The Union Government’s budget has two broad components, viz;
(a) a revenue budget which shows estimated revenues and disbursements on revenue (current) account,
(b) capital budget, which is an estimate of receipts and disbursements on capital account. The estimated receipts on revenue account fall into two broad groups, viz. tax revenue and non-tax revenue.
Tax revenue is derived from the following three sources:
(i) Taxes on incomes,
(ii) Taxes on property and capital transactions, and
(iii) Taxes on commodities and services.
Non-tax revenue is derived from the following sources:
(i) Fiscal and other services,
(ii) Interest receipts,
(iii) Profits and dividends of public sector enterprises, and
(iv) General services.
Table 8.1 shows the main trends in the revenue of Central Government for selected years:
From a mere Rs. 397 crore in 1950-51, the Central Government’s revenue has increased to Rs. 4,03,872 crore in 2007-08. In fact, during the last 17 years (1990-91 and 2007-8) tax revenue has increased by almost 10 times.

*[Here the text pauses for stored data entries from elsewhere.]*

(* ===== verification/_CoqProject ===== *)
-Q . S2P
Prelude.v
Core.v
Words.v
Sha256.v
Text.v
Utf8.v
Json.v
NameIndex.v
NativeWeights.v
Safetensors.v
Float64.v
Qtype.v
Artifact.v
GgufReader.v
GgufSpec.v
GgufText.v
GgufValues.v
GgufIndex.v
GgufMetadata.v
GgufTensors.v
GgufOpen.v
GgufLayout.v
GgufWriter.v
GgufWritten.v
GgufStaging.v
IrData.v
IrCore.v
IrSequence.v
IrNeural.v
IrModule.v
IrInvariant.v
IrVerify.v
IrSafety.v
IrPrint.v
IrPasses.v
IrPassSafety.v
IrDeadCode.v
IrSerialization.v
RequestQueue.v
Transaction.v
Resource.v
ResourceInvariant.v
ResourceSafety.v
(** The doubling loop of [yvex_core_bytes_reserve]; 64 doublings exceed any
    64-bit capacity, so the loop ends within the fuel given below. *)
Fixpoint bytes_grow (fuel : nat) (capacity required maximum : Z) : option Z :=
  match fuel with
  | O => None
  | S fuel =>
      if capacity <? required then
        if maximum / 2 <? capacity then Some maximum
        else bytes_grow fuel (capacity * 2) required maximum
      else Some capacity
  end.

Definition bytes_fuel : nat := 65.

Definition yvex_core_bytes_reserve (granted : bool) (b : yvex_core_bytes) (additional : Z)
    : option yvex_core_bytes :=
  if SIZE_MAX - bytes_count b <? additional then None else
  let required := bytes_count b + additional in
  if bytes_maximum b <? required then None else
  if required <=? bytes_capacity b then Some b else
  let capacity := if bytes_capacity b =? 0 then bytes_initial_capacity b
                  else bytes_capacity b in
  let capacity := if capacity =? 0 then 1 else capacity in
  match bytes_grow bytes_fuel capacity required (bytes_maximum b) with
  | None => None
  | Some capacity =>
      if capacity <? required then None
      else if granted
      then Some (mk_bytes (bytes_data b) capacity (bytes_maximum b) (bytes_initial_capacity b))
      else None
  end.

Definition yvex_core_bytes_append (granted : bool) (b : yvex_core_bytes) (data : list Z)
    : option yvex_core_bytes :=
  match yvex_core_bytes_reserve granted b (zlen data) with
  | None => None
  | Some b => Some (mk_bytes (bytes_data b ++ data) (bytes_capacity b)
                      (bytes_maximum b) (bytes_initial_capacity b))
  end.

Definition yvex_core_bytes_append_zero (granted : bool) (b : yvex_core_bytes) (count : Z)
    : option yvex_core_bytes :=
  match yvex_core_bytes_reserve granted b count with
  | None => None
  | Some b => Some (mk_bytes (bytes_data b ++ replicate (Z.to_nat count) 0)
                      (bytes_capacity b) (bytes_maximum b) (bytes_initial_capacity b))
  end.

(** ** Index hash and table capacity *)

Definition yvex_core_hash_mix_bytes (hash : Z) (data : list Z) : Z :=
  foldl (fun h byte => u64 (Z.lxor h byte * 1099511628211)) hash data.
Lemma tail_spec l : Forall is_u8 l -> utf8_tail_valid l = Done (tail_ok l).
Proof.
  intros Hl. unfold utf8_tail_valid.
  destruct l as [|b0 [|b1 [|b2 [|b3 l]]]]; [done|..].
  4: { pose proof (zlen_nonneg l). autorewrite with zlen. cbn [tail_ok].
       replace (3 <? zlen l + 1 + 1 + 1 + 1) with true by lia. by rewrite orb_true_r. }
  all: repeat match goal with H : Forall is_u8 (_ :: _) |- _ => inversion H; subst; clear H end.
  - change (zlen [b0]) with 1. change (zseq (1 - 1)) with (@nil Z).
    change (read_at [b0] 0) with (Done b0). cbn. unfold utf8_tail_needed.
    repeat (case_match; simplify_eq; cbn; try (f_equal; lia)); try lia.
  - change (zlen [b0; b1]) with 2. change (zseq (2 - 1)) with [0].
    change (read_at [b0; b1] 0) with (Done b0). cbn. change (read_at [b0; b1] 1) with (Done b1).
    change (read_at [b0; b1] (0 + 1)) with (Done b1). unfold and_then. cbn.
    unfold utf8_tail_needed, second_ok, is_cont. rewrite is_continuation by done.
    repeat (case_match; simplify_eq; cbn; try (f_equal; lia)); try lia.
  - change (zlen [b0; b1; b2]) with 3. change (zseq (3 - 1)) with [0; 1].
    change (read_at [b0; b1; b2] 0) with (Done b0). cbn.
    change (read_at [b0; b1; b2] 1) with (Done b1).
    change (read_at [b0; b1; b2] (0 + 1)) with (Done b1).
    change (read_at [b0; b1; b2] (1 + 1)) with (Done b2). unfold and_then. cbn.
    unfold utf8_tail_needed, second_ok, is_cont. rewrite !is_continuation by done.
    repeat (case_match; simplify_eq; cbn; try (f_equal; lia)); try lia.
Qed.

(** A tail is unfinished exactly when the validator accepts it: each accepted
    tail is completed with the smallest continuations that keep it canonical. *)
Lemma unfinished_tail l : Forall is_u8 l -> unfinished l <-> tail_ok l = true.
Proof.
  intros Hl. split.
  - intros (p & rest & Hp & Ht & Hr & E). apply scalar_range in Hp as [Hp Hs]. unfold encode in E.
    destruct (p <? 128) eqn:E1; [|destruct (p <? 2048) eqn:E2; [|destruct (p <? 65536) eqn:E3]];
      destruct l as [|b0 [|b1 [|b2 [|b3 l]]]]; try done; cbn in E; simplify_eq; cbn;
      unfold is_cont, second_ok, continuation; try divs; destruct rest; try done; destruct l; done.
  - intros H. destruct l as [|b0 [|b1 [|b2 [|b3 l]]]]; try done; cbn in H; unfold is_cont in H.
    + destruct (b0 <=? 223) eqn:E1.
      { exists ((b0 - 192) * 64 + 128 mod 64), [128]. rewrite encode_two by (done || lia).
        split; [unfold scalar; divs|done]. }
      destruct (b0 <=? 239) eqn:E2.
      { pose (b1 := if b0 =? 224 then 160 else 128).
        exists (((b0 - 224) * 64 + b1 mod 64) * 64 + 128 mod 64), [b1; 128]. subst b1.
        rewrite encode_three; [|lia|unfold is_cont; case_match; lia|done|case_match; divs].
        split; [unfold scalar; case_match; divs|done]. }
      pose (b1 := if b0 =? 240 then 144 else 128).
      exists ((((b0 - 240) * 64 + b1 mod 64) * 64 + 128 mod 64) * 64 + 128 mod 64), [b1; 128; 128].
      subst b1. rewrite encode_four; [|lia|unfold is_cont; case_match; lia|done|done|case_match; divs].
      split; [unfold scalar; case_match; divs|done].
    + unfold second_ok in H. destruct (b0 <=? 239) eqn:E2.
      { exists (((b0 - 224) * 64 + b1 mod 64) * 64 + 128 mod 64), [128].
        rewrite encode_three; [|lia|unfold is_cont; lia|done|divs].
        split; [unfold scalar; divs|done]. }
      exists ((((b0 - 240) * 64 + b1 mod 64) * 64 + 128 mod 64) * 64 + 128 mod 64), [128; 128].
      rewrite encode_four; [|lia|unfold is_cont; lia|done|done|divs].
      split; [unfold scalar; divs|done].
    + unfold second_ok in H.
      exists ((((b0 - 240) * 64 + b1 mod 64) * 64 + b2 mod 64) * 64 + 128 mod 64), [128].
      rewrite encode_four; [|lia|unfold is_cont; lia|unfold is_cont; lia|done|divs].
      split; [unfold scalar; divs|done].
Qed.

Lemma tail_decode l : tail_ok l = true -> decode l = None.
Proof.
  destruct l as [|b0 [|b1 [|b2 [|b3 l]]]]; try done; cbn; intros H; repeat case_match; try done; lia.
Qed.

Lemma decode_used l p used : decode l = Some (p, used) -> 1 <= used <= zlen l.
Proof.
  intros H. destruct l as [|b0 l]; [done|]. cbn in H.
  repeat case_match; simplify_eq; autorewrite with zlen;
    repeat match goal with |- context [zlen ?l] => pose proof (zlen_nonneg l); generalize dependent (zlen l) end;
    lia.
Qed.

(** The scan at a boundary, in terms of the bytes that remain. *)
Inductive valid_prefix : list Z -> Z -> Prop :=
  | valid_done : valid_prefix [] 0
  | valid_tail l : unfinished l -> valid_prefix l 0
  | valid_scalar p l k : scalar p = true -> valid_prefix l k ->
      valid_prefix (encode p ++ l) (zlen (encode p) + k).

Lemma scan_end fuel pre : utf8_scan fuel (pre ++ []) (zlen pre) = Done (Some (zlen pre)).
Proof.
  rewrite app_nil_r. destruct fuel; cbn; by replace (zlen pre <=? zlen pre) with true by lia.
Qed.

Lemma scan_step fuel pre l :
  Forall is_u8 l -> l <> [] ->
  utf8_scan (S fuel) (pre ++ l) (zlen pre)
  = match decode l with
    | Some (_, used) => utf8_scan fuel (pre ++ l) (zlen pre + used)
    | None => Done (if tail_ok l then Some (zlen pre) else None)
    end.
Proof.
  intros Hl Hne. cbn [utf8_scan].
  replace (zlen (pre ++ l) <=? zlen pre) with false.
  2: { destruct l as [|b l]; [done|]. pose proof (zlen_nonneg l). autorewrite with zlen. lia. }
  rewrite next_decode by done. cbn [mbind outcome_bind]. destruct (decode l) as [[p used]|]; [done|].
  rewrite to_nat_zlen, drop_app_length. by rewrite tail_spec.
Qed.

Lemma encode_nonempty p : encode p <> [].
Proof. unfold encode. by repeat case_match. Qed.

Lemma scan_complete l k :
  valid_prefix l k -> Forall is_u8 l -> forall fuel pre, (length l <= fuel)%nat ->
  utf8_scan fuel (pre ++ l) (zlen pre) = Done (Some (zlen pre + k)).
Proof.
  induction 1 as [|l Hu|p l k Hp Hv IH]; intros Hl fuel pre Hf.
  - rewrite scan_end. by rewrite Z.add_0_r.
  - assert (l <> []) as Hne by (destruct Hu as (? & ? & _ & ? & _); done).
    apply unfinished_tail in Hu; [|done]. destruct fuel as [|fuel]; [destruct l; [done|cbn in Hf; lia]|].
    rewrite scan_step, tail_decode, Hu by done. by rewrite Z.add_0_r.
  - pose proof (encode_nonempty p). apply Forall_app in Hl as [He Hl]. rewrite length_app in Hf.
    destruct fuel as [|fuel]; [destruct (encode p); [done|cbn in Hf; lia]|].
    rewrite scan_step; [|by apply Forall_app|by destruct (encode p)].
    rewrite decode_encode, app_assoc by done. rewrite <- zlen_app. rewrite IH; [|done|].
    + autorewrite with zlen. do 2 f_equal. lia.
    + destruct (encode p); [done|]. cbn in Hf. lia.
Qed.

Further, tax revenue as a percentage of GDP showed a consistent rise from 7.4 p.c. to 8.6 p.c. between 1990-91 and 2007-08. Despite tax reform measures introduced step by step since 1991, tax revenue as per cent of GDP showed a decline between 1990-91 and 2002-03. There has also been an improvement in non-tax revenue between 1990-91 and 2002-03 with ups and downs in in-between years. It declined to 1.8 p.c. by 2007-08.
The phenomenal increase in the revenue of the Central Government is attributable to three factors:
(i) Introduction of new taxes
(ii) Raising the rates of existing taxes,
(iii) Greater realisation of tax revenue,
(iv) Widening of the tax base and improving tax compliance, and
(v) Price inflation.
More and more commodities have been brought under the excise duty and/or sales tax/VAT. Moreover, rates of such taxes have been increased (although the rates of direct taxes have been lowered and more and more exemptions have been given to certain categories of people). Higher growth in revenues relative to the growth in revenue expenditures has resulted in a decline in revenue deficit of both the Governments—Central and State.
The non-tax revenue of the Government has increased from Rs. 40 crore in 1950-51 to Rs. 82,250 crore in 2007- 2008. As a percentage of GDP, it has fallen from 2.1 p.c. in 1990-91 to 1.8 p.c. in 2007-08.